<<<<

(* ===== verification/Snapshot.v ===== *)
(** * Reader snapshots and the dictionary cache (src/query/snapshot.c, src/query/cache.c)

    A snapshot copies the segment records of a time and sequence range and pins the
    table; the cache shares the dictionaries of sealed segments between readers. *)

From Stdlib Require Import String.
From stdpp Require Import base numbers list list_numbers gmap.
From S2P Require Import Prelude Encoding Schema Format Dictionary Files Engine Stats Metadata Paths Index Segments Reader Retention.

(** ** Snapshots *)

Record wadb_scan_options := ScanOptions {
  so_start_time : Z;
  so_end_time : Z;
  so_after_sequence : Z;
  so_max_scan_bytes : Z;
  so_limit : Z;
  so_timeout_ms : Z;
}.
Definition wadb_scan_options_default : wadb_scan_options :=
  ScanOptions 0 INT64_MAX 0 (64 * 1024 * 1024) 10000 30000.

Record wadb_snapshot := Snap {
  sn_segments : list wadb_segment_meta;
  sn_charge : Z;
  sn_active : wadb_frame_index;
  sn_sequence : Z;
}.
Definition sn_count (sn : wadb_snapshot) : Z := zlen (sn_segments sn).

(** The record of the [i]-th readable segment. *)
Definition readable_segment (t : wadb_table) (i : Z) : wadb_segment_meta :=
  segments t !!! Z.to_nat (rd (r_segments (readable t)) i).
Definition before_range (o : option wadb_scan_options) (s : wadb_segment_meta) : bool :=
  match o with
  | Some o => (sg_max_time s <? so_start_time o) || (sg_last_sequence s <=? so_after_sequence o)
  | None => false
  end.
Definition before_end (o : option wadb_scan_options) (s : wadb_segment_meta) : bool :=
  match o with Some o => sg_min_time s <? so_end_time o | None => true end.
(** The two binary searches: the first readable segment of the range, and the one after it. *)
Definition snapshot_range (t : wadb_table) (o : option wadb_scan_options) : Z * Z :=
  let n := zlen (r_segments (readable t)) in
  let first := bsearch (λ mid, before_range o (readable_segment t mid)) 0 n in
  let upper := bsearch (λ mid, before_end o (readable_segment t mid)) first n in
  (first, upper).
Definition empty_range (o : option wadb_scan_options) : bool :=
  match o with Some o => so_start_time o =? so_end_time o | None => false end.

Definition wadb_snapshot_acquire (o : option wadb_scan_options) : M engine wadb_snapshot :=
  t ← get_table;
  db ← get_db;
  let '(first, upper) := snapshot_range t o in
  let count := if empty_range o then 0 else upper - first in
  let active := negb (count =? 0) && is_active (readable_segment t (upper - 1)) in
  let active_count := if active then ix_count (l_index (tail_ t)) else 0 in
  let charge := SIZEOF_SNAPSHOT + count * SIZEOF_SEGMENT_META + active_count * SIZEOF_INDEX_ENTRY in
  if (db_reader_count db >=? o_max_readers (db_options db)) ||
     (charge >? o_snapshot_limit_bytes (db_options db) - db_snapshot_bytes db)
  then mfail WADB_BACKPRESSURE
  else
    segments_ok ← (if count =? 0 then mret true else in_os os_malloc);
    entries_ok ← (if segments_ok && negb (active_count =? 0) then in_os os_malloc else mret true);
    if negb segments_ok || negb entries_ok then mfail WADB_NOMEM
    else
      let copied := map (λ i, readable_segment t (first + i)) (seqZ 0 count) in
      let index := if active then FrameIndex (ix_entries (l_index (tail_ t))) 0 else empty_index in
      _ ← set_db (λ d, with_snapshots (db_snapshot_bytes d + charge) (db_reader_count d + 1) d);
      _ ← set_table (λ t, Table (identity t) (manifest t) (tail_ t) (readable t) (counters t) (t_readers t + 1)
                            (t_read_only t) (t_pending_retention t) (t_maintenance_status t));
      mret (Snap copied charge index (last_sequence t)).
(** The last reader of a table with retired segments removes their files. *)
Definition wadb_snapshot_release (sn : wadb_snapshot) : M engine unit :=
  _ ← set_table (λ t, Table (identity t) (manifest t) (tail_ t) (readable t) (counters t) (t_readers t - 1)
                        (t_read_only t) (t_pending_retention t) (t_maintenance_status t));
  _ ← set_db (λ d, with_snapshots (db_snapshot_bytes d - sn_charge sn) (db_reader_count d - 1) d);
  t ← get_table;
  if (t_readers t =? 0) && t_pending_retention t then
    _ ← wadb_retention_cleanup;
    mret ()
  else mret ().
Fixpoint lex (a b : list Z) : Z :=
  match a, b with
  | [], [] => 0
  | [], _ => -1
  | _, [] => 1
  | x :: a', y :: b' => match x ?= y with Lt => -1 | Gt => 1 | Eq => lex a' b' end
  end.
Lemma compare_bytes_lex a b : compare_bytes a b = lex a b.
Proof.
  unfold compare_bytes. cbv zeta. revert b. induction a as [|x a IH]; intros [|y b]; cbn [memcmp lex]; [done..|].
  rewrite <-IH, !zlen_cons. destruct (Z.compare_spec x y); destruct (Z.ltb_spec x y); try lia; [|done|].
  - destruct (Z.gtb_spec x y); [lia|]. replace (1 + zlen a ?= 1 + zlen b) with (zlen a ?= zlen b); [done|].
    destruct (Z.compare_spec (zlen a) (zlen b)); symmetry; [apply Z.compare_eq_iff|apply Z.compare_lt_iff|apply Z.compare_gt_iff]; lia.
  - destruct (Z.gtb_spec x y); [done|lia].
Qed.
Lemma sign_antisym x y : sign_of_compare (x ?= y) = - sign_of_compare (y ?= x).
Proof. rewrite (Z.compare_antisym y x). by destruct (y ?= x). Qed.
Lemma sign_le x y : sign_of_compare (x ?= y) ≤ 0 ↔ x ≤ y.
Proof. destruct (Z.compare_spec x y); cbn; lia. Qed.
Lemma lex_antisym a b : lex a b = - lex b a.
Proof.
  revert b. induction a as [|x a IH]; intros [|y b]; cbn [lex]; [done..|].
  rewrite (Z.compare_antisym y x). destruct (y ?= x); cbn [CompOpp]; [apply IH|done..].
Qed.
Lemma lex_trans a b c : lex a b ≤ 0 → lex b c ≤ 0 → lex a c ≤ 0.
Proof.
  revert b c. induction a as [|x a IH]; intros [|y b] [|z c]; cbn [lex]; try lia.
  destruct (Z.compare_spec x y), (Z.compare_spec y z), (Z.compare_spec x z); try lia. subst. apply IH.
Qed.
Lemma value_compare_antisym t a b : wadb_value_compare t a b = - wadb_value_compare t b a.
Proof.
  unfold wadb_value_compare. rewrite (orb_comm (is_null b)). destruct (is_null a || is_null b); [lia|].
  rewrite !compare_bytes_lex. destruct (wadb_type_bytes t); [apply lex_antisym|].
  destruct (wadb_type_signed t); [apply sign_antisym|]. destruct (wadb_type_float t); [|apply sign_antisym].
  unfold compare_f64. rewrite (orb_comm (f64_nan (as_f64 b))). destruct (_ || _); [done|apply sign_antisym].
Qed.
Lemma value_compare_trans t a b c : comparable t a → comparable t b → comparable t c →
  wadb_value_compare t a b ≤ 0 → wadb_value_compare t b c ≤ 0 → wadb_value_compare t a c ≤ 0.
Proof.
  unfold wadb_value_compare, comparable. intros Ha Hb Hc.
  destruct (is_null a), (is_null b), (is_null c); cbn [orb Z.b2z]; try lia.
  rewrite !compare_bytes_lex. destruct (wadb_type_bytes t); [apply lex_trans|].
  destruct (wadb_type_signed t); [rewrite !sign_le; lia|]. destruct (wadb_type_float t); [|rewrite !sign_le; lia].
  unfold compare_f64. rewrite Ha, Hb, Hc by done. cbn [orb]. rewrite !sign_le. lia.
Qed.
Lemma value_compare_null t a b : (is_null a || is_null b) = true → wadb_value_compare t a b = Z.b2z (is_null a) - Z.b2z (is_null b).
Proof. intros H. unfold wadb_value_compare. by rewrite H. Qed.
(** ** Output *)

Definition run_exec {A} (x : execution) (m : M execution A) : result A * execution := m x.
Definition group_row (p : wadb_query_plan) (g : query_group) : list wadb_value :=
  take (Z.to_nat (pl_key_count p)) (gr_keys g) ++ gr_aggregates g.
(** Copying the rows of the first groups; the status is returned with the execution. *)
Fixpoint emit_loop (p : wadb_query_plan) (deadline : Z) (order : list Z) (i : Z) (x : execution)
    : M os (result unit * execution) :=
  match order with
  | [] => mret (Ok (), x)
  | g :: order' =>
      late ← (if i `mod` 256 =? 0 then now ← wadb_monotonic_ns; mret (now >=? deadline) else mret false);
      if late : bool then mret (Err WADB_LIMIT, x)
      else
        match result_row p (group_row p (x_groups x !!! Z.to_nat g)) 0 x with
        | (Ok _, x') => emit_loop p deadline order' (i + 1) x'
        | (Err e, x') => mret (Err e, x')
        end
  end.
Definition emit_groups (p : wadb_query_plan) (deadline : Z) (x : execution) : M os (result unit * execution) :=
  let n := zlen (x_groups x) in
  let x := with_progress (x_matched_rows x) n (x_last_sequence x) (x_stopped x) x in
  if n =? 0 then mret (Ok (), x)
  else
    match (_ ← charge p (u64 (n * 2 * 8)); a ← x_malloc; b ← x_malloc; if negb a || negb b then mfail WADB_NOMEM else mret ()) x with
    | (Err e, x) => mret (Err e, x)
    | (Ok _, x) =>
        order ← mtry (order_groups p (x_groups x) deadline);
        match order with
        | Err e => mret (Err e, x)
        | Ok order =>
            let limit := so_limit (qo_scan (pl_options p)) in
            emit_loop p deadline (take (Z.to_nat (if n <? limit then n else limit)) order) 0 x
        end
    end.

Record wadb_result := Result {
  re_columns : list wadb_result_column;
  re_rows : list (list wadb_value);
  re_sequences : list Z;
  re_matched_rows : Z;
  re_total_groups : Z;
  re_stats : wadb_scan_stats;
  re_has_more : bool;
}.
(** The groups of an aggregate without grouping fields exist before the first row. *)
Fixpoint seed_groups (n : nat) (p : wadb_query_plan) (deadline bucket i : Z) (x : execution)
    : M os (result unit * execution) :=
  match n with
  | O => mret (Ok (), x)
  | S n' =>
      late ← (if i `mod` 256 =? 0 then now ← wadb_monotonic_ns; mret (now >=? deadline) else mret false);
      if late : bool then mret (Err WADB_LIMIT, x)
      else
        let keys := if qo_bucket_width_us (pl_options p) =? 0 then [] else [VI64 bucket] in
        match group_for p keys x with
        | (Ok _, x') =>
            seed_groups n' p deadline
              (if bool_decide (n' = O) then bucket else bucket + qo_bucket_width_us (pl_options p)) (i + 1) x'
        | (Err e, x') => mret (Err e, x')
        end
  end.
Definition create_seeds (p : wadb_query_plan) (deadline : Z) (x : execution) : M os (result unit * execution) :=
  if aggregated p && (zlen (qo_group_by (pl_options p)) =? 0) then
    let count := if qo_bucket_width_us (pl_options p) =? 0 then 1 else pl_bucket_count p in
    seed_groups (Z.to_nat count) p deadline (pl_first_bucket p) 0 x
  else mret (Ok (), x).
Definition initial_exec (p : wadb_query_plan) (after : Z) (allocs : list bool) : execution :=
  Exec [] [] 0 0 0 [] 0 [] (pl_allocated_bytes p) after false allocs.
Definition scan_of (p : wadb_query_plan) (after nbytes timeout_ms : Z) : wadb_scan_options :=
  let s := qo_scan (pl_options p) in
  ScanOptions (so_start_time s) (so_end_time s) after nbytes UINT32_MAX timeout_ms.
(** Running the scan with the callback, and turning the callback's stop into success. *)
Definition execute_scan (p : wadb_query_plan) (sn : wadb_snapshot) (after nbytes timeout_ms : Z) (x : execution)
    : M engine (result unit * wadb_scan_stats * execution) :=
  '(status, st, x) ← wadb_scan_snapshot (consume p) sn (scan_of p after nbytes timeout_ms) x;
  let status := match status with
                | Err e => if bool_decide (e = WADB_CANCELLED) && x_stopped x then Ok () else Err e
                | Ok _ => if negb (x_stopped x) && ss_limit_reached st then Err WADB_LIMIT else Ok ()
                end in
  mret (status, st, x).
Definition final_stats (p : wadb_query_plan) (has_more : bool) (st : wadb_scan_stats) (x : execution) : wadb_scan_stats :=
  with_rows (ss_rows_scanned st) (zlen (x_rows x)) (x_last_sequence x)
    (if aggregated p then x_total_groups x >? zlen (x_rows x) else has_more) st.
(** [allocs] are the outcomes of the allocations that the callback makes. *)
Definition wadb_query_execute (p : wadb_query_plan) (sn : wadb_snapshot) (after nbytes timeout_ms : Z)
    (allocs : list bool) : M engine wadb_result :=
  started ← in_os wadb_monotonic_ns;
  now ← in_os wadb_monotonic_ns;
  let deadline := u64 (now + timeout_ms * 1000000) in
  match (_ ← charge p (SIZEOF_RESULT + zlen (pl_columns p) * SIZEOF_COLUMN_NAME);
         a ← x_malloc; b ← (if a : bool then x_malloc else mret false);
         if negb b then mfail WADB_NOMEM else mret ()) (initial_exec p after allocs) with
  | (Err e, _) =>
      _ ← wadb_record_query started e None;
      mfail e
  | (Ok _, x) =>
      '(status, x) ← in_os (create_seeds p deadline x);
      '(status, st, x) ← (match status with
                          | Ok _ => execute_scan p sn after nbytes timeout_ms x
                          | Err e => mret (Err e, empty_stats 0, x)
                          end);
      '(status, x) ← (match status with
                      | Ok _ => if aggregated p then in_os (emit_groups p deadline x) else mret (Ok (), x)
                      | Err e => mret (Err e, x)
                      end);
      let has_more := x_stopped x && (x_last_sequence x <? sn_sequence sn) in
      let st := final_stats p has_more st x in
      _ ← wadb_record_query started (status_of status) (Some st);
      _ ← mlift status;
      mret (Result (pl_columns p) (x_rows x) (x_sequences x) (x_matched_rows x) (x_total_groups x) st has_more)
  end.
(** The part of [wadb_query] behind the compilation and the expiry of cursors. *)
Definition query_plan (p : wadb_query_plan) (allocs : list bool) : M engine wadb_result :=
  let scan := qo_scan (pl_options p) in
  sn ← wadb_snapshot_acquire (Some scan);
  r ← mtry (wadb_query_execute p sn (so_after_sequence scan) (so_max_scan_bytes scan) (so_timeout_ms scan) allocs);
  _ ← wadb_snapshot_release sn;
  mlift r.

>>>>

■ Required work: In the entries above, find the line with "<=? so_after_sequence o)" and the line with "match o with Some o => sg_min_time", then restate word for word both of them and every line between, with nothing more.

■ Solved problem:
  | Some o => (sg_max_time s <? so_start_time o) || (sg_last_sequence s <=? so_after_sequence o)
  | None => false
  end.
Definition before_end (o : option wadb_scan_options) (s : wadb_segment_meta) : bool :=
  match o with Some o => sg_min_time s <? so_end_time o | None => true end.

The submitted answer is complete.